以下のミヤコグサ形質転換マニュアルは、Aarhus大学の研究室の最近のプロトコルと、その後のJiri Stillerらによる改訂プロトコルをもとにし、それぞれのグループから入手したいくつかの最近のノウハウを付け加えて、現在私たちの研究室で行っている方法を整理したものです。大筋はJiri Stillerらによる改良法に準拠しています。 ミヤコグサ形質転換はその効率、安定性、必要時間などの点からみて、たとえばアラビドプシスやイネ等に匹敵するほどに容易であるとはいえません。特に再生効率や、方法の安定性 (再現性) 、再生個体を得るまでの時間等の面で、今後さらに改良が必要だと思います。また、比較的高頻度に培養変異が起こると思われることから、in-planta法の確立を含めて今後検討が行われるべきでしょう。
In vitroの培養を含む形質転換法は、材料となる植物の培養条件や、グロースキャビネットその他の様々な条件のわずかな違いによって微調整が必要で、それぞれの研究室で実際の条件に応じた最適化の工夫が必要だと思われます。しかし、以下のプロトコルが、これから形質転換実験を始めようとする方に、一応のスタンダードを提供するものとなれば幸いです。疑問点、質問など、またどんな細かい点でも、このプロトコルの改良のための示唆を期待し歓迎します。
この方法は、主としてAhGifuAhを材料として最適化したものです。MG-20についても、BAP濃度の変更を要しますが、一応は適用できます。しかしいまのところ、MG-20では不稔などの培養変異に基づくと思われる異常の頻度が高いために、よい結果が得られていません。
なお、ミヤコグサの種子滅菌法や栽培法、培地組成、交配法等に関して、今泉温子氏による「ミヤコグサの基本実験系マニュアル」が公開されていますので、併せて参考にしていただければと思います。

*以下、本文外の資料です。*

(** * The [unattend_iso_file] resource of terraform-provider-unattend

    A shallow embedding of [internal/provider/iso_resource.go]: the four
    lifecycle operations [Create], [Read], [Update] and [Delete] of
    [UnattendedISOResource], written as functions that thread an explicit
    [World] (file system, open file handles, ISO staging directories, the
    runtime's random source and the failures the outside world is about to
    produce).

    The Go code talks to three collaborators whose sources are not part of
    the repository.  They are embedded here from their published behaviour:
    - the Terraform plugin framework ([types.String], [diag.Diagnostics],
      [tfsdk.Plan]/[tfsdk.State] and the response the server hands to each
      operation);
    - the Go standard library ([strconv.Quote] behind the verb [%q],
      [os.Create], [os.CreateTemp], [File.Write]);
    - [github.com/kdomanski/iso9660] ([NewWriter], [AddFile], [WriteTo],
      [Cleanup]); the byte layout of an image is a parameter
      ([Iso9660Codec]). *)

From Stdlib Require Import Ascii String NArith.
From stdpp Require Import base strings gmap list pretty.

Open Scope string_scope.

(** ** Go standard library: [strconv] *)

(** The double quote byte, which delimits a quoted Go string. *)
Definition dquote : ascii := "034"%char.

(** [strconv.Quote] walks the runes of its argument and writes an escaped
    form of each between two double quotes.  Which runes are escaped depends
    on Unicode tables; the escaped body is therefore a parameter, and
    [ascii_escape] below is its value on ASCII text. *)
Class Strconv := { escape : string → string }.

Module strconv.
Definition Quote `{Strconv} (s : string) : string :=
  String dquote (escape s +:+ String dquote EmptyString).
End strconv.

(** ** Plugin framework: [types.String] *)

Module types.
(** A framework string is null, unknown, or a known Go string.  The zero
    value of the Go type is the null string. *)
Inductive StringT : Type :=
| StringNull
| StringUnknown
| StringValue (value : string).

(** [(basetypes.StringValue).String()], the method the resource calls on
    its fields: the human-readable rendering meant for logs.  The unknown
    and the null string print as [attr.UnknownValueString] and
    [attr.NullValueString]; a known value prints as
    [fmt.Sprintf("%q", value)], that is quoted.  (The raw value is what
    [ValueString()] returns; the resource never calls it.) *)
Definition String_ `{Strconv} (s : StringT) : string :=
  match s with
  | StringUnknown => "<unknown>"
  | StringNull => "<null>"
  | StringValue value => strconv.Quote value
  end.
End types.

Global Instance StringT_eq_dec : EqDecision types.StringT.
Proof. solve_decision. Defined.

(** ** Plugin framework: diagnostics *)

Module diag.
Inductive Severity : Type := SeverityError | SeverityWarning.

Record Diagnostic : Type := mkDiagnostic {
  severity : Severity;
  summary : string;
  detail : string
}.

Definition Diagnostics : Type := list Diagnostic.

Definition NewErrorDiagnostic (summary detail : string) : Diagnostic :=
  mkDiagnostic SeverityError summary detail.

Definition isError (d : Diagnostic) : bool :=
  match severity d with SeverityError => true | SeverityWarning => false end.

(** [Diagnostics.HasError] *)
Definition HasError (ds : Diagnostics) : bool := existsb isError ds.
End diag.

Global Instance Severity_eq_dec : EqDecision diag.Severity.
Proof. solve_decision. Defined.

Global Instance Diagnostic_eq_dec : EqDecision diag.Diagnostic.
Proof. solve_decision. Defined.

Module diags.
Import diag.

(** [Diagnostics.Contains] *)
Definition Contains (ds : Diagnostics) (d : Diagnostic) : bool :=
  bool_decide (d ∈ ds).

(** [Diagnostics.Append]: appends each new diagnostic that is not already
    present. *)
Fixpoint Append (ds : Diagnostics) (new : list Diagnostic) : Diagnostics :=
  match new with
  | [] => ds
  | d :: rest => Append (if Contains ds d then ds else (ds ++ [d])%list) rest
  end.

(** [Diagnostics.AddError] *)
Definition AddError (ds : Diagnostics) (summary detail : string) : Diagnostics :=
  Append ds [NewErrorDiagnostic summary detail].
End diags.

(** ** The resource data model *)

(** [UnattendedISOResourceModel] *)
Record UnattendedISOResourceModel : Type := mkModel {
  Id : types.StringT;
  FileName : types.StringT;
  PathOverride : types.StringT;
  XMLContent : types.StringT;
  ResultPath : types.StringT
}.

Global Instance Model_eq_dec : EqDecision UnattendedISOResourceModel.
Proof. solve_decision. Defined.

(** [var data UnattendedISOResourceModel]: every field is the null string. *)
Definition zero_Model : UnattendedISOResourceModel :=
  mkModel types.StringNull types.StringNull types.StringNull
          types.StringNull types.StringNull.

Definition set_Id (v : types.StringT) (d : UnattendedISOResourceModel) :=
  mkModel v (FileName d) (PathOverride d) (XMLContent d) (ResultPath d).

Definition set_ResultPath (v : types.StringT) (d : UnattendedISOResourceModel) :=
  mkModel (Id d) (FileName d) (PathOverride d) (XMLContent d) v.

(** ** Plugin framework: plan and state *)

Module tfsdk.
(** The raw value of a plan or a state for this schema: the null object
    (no resource) or an object with the five attributes. *)
Definition Raw : Type := option UnattendedISOResourceModel.

(** [Plan.Get(ctx, &data)] and [State.Get(ctx, &data)]: an object fills
    the target; the null object cannot be stored in a struct, which is a
    value conversion error and leaves the target as it was. *)
Definition Get (raw : Raw) (target : UnattendedISOResourceModel)
  : diag.Diagnostics * UnattendedISOResourceModel :=
  match raw with
  | Some obj => ([], obj)
  | None =>
      ([diag.NewErrorDiagnostic "Value Conversion Error"
          "unhandled null value"], target)
  end.

(** [State.Set(ctx, &data)]: the struct has exactly the attributes of the
    schema, so the conversion succeeds. *)
Definition Set_ (data : UnattendedISOResourceModel) : diag.Diagnostics * Raw :=
  ([], Some data).
End tfsdk.

(** The fields of [resource.CreateResponse], [ReadResponse],
    [UpdateResponse] and [DeleteResponse] that the resource touches. *)
Record Response : Type := mkResponse {
  Diagnostics : diag.Diagnostics;
  State : tfsdk.Raw
}.

Definition AppendDiagnostics (resp : Response) (new : diag.Diagnostics) : Response :=
  mkResponse (diags.Append (Diagnostics resp) new) (State resp).

Definition AddError (resp : Response) (summary detail : string) : Response :=
  mkResponse (diags.AddError (Diagnostics resp) summary detail) (State resp).

(** [resp.Diagnostics.Append(resp.State.Set(ctx, &data)...)] *)
Definition StateSet (resp : Response) (data : UnattendedISOResourceModel) : Response :=
  let '(ds, raw) := tfsdk.Set_ data in
  mkResponse (diags.Append (Diagnostics resp) ds) raw.

Record CreateRequest : Type := mkCreateRequest { create_Plan : tfsdk.Raw }.
Record ReadRequest : Type := mkReadRequest { read_State : tfsdk.Raw }.
Record UpdateRequest : Type :=
  mkUpdateRequest { update_Plan : tfsdk.Raw; update_State : tfsdk.Raw }.
Record DeleteRequest : Type := mkDeleteRequest { delete_State : tfsdk.Raw }.


(** ** The outside world *)

(** Failures that the outside world is about to produce.  A field that is
    [Some] makes the corresponding call return that error. *)
Record Faults : Type := mkFaults {
  fault_NewWriter : option string;
  fault_AddFile : option string;
  fault_WriteTo : option string;
  fault_Cleanup : option string;
  (** [open(2)] fails for a reason other than the file existing *)
  fault_open : option string;
  (** [write(2)] accepts only that many bytes and then fails *)
  fault_write : option (nat * string)
}.

Definition no_faults : Faults := mkFaults None None None None None None.

Record World : Type := mkWorld {
  (** regular files: path to content *)
  files : gmap string string;
  (** names of the [*os.File] handles that were opened and not closed *)
  open_files : list string;
  (** staging directories of ISO writers that were not cleaned up *)
  staging : nat;
  (** the numbers the runtime's random source hands to [os.CreateTemp], call
      after call; what other callers draw from the same source (the ISO
      writer, when it names its staging directory) is not part of it *)
  rand : nat → N;
  (** how many of them [os.CreateTemp] has drawn so far *)
  rand_pos : nat;
  (** what [time.Now] returns *)
  now : N;
  faults : Faults;
  (** the environment variable [TMPDIR]; empty when it is not set *)
  env_TMPDIR : string
}.

Definition set_files (fs : gmap string string) (w : World) : World :=
  mkWorld fs (open_files w) (staging w) (rand w) (rand_pos w) (now w) (faults w) (env_TMPDIR w).

Definition set_open_files (l : list string) (w : World) : World :=
  mkWorld (files w) l (staging w) (rand w) (rand_pos w) (now w) (faults w) (env_TMPDIR w).

Definition set_staging (n : nat) (w : World) : World :=
  mkWorld (files w) (open_files w) n (rand w) (rand_pos w) (now w) (faults w) (env_TMPDIR w).

Definition set_rand_pos (n : nat) (w : World) : World :=
  mkWorld (files w) (open_files w) (staging w) (rand w) n (now w) (faults w) (env_TMPDIR w).

(** ** Go standard library: [os] *)

(** The first [n] bytes of [s]. *)
Fixpoint string_take (n : nat) (s : string) : string :=
  match n, s with
  | S n', String c s' => String c (string_take n' s')
  | _, _ => EmptyString
  end.

(** Writing [b] at offset 0 over the content [old]. *)
Fixpoint overwrite (b old : string) : string :=
  match b with
  | EmptyString => old
  | String c b' =>
      String c (overwrite b' match old with
                             | EmptyString => EmptyString
                             | String _ old' => old'
                             end)
  end.

(** [s[:pos]] and [s[pos+1:]] for the last index [pos] of the byte [c] in
    [s], if there is one. *)
Fixpoint cut_last (c : ascii) (s : string) : option (string * string) :=
  match s with
  | EmptyString => None
  | String a rest =>
      match cut_last c rest with
      | Some (before, after) => Some (String a before, after)
      | None => if Ascii.eqb a c then Some (EmptyString, rest) else None
      end
  end.

Fixpoint string_exists (p : ascii → bool) (s : string) : bool :=
  match s with
  | EmptyString => false
  | String a rest => p a || string_exists p rest
  end.

Module os.
Inductive errno : Type :=
| EEXIST
| EOTHER (msg : string)
| errPatternHasSeparator.

Definition errno_Error (e : errno) : string :=
  match e with
  | EEXIST => "file exists"
  | EOTHER msg => msg
  | errPatternHasSeparator => "pattern contains path separator"
  end.

Record PathError : Type := mkPathError {
  Op : string;
  Path : string;
  Err : errno
}.

(** [PathError.Error], what [%s] prints. *)
Definition Error (e : PathError) : string :=
  Op e +:+ " " +:+ Path e +:+ ": " +:+ errno_Error (Err e).

Definition IsExist (e : PathError) : bool :=
  match Err e with EEXIST => true | _ => false end.

(** An open file; [Name] is the path it was opened with. *)
Record File : Type := mkFile { Name : string }.

Definition IsPathSeparator (c : ascii) : bool := Ascii.eqb c "/".

(** [os.TempDir] on Unix: [$TMPDIR], or [/tmp] when that is empty. *)
Definition TempDir (w : World) : string :=
  if bool_decide (env_TMPDIR w = EmptyString) then "/tmp" else env_TMPDIR w.

(** [OpenFile(name, O_RDWR|O_CREATE|O_EXCL, _)] when [excl], and
    [OpenFile(name, O_RDWR|O_CREATE|O_TRUNC, _)] otherwise.  Either way a
    successful call leaves an empty file at [name] and one more open
    handle. *)
Definition OpenFile (name : string) (excl : bool) (w : World)
  : (PathError + File) * World :=
  match fault_open (faults w) with
  | Some msg => (inl (mkPathError "open" name (EOTHER msg)), w)
  | None =>
      if excl && bool_decide (is_Some (files w !! name))
      then (inl (mkPathError "open" name EEXIST), w)
      else (inr (mkFile name),
            set_open_files (name :: open_files w)
              (set_files (<[name := EmptyString]> (files w)) w))
  end.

- 連絡先:河内 宏 <kouchih@abr.affrc.go.jp >
- 農業生物資源研究所 生理機能部 窒素固定研究室
- 参考文献
- ↑ Handberg, K. and Stougaard, J. (1992) Plant Jour.; 2(4): 487-496
- ↑ Jiri Stiller et al. (1997) Jour. Exp. Bot.; 48(312): 1357-1365
- ↑ Thykjaer, T. et al. (1998) In AgCell Biology: A laboratory handbook, 2nd Ed.Ah: 518-525, Academic Press
試薬の調整
試薬名 | 調製法 | 濃度 |
---|---|---|
B5 Vitamin | B5 Vitamin Stock (Sigma: #G1019) 1000x 滅菌済みだが、0.22μm メンブレンフィルターで濾過し、1mlずつ分注して-20℃に保存。 フィルター滅菌には、注射器とDISMIC (ADVANTEC, 0.22μm)などを用いる(作業はクリーンベンチ内)。以下同様。 | 1000x |
1M MES | MES 21.3g を約80mlの滅菌水に溶かす。1M NaOHでpH 5.2とし、100mlに定容する。フィルター滅菌し、1.5mlずつに分注して-20℃に保存。 | pH 5.2 |
BAP | BAP (Sigma: #B-9395) 50mgを1mlの1M NaOHに溶かし、滅菌水で50mlとする。フィルター滅菌し、1mlずつに分注して-20℃に保存。または、BAP solution (Sigma: #B3274, 1mg/ml)をフィルター滅菌し、1mlずつに分注。 | 1 mg/ml |
NAA | NAA (Sigma; #N-0640) 50mg を24mlの95% EtOHに溶かし、滅菌水で50mlとする。またはNAA solution (Sigma: N1641, 1mg/ml)。フィルター滅菌し、1mlずつに分注して-20℃に保存。 | 1mg/ml |
4M (NH4)22SO4 | (NH4)22SO4 26.4g を50mlの滅菌水に溶かす。フィルター滅菌し、1.5mlずつに分注して-20℃に保存。 | |
G418 | Geneticine solution (Sigma #G-7014, 50mg/ml) フィルター滅菌し、1mlずつに分注して-20℃に保存。 | 50 mg/ml |
Hygromycin B | Hygromycin B (Sigma: #H-9773) 250mg を16mlの滅菌水に溶かす。(純度は通常70%くらい。ロットにより違う) フィルター滅菌し、1mlずつに分注して-20℃に保存。またはHygromycin B solution (Sigma: H5527, 50mg/ml)を用いる(純度は50%以上)。 | 10mg/ml |
Cefotaxime | Cefotaxime (Sigma: #C-7912) 3 g を100mlの滅菌水に溶かす。フィルター滅菌し、10mlずつ#2059に分注して-20℃に保存。 | 30 mg/ml |
Acetosyringone | Acetosyringone (Aldrich #D134406) をDMSOに20mg/mlになるように溶かす。フィルター滅菌し、1mlずつに分注して-20℃に保存。 | 20 mg/ml |
培地の調整
形質転換の操作
種子の滅菌
- Lotus japonicus (Gifu) 種子 40 粒ずつを小型の磁製乳鉢に入れ、#400のサンドペーパーで擦って表面に傷を付ける[1]。または、種子を 2-3 ml の濃硫酸に漬け、 20 分間静置する[2]。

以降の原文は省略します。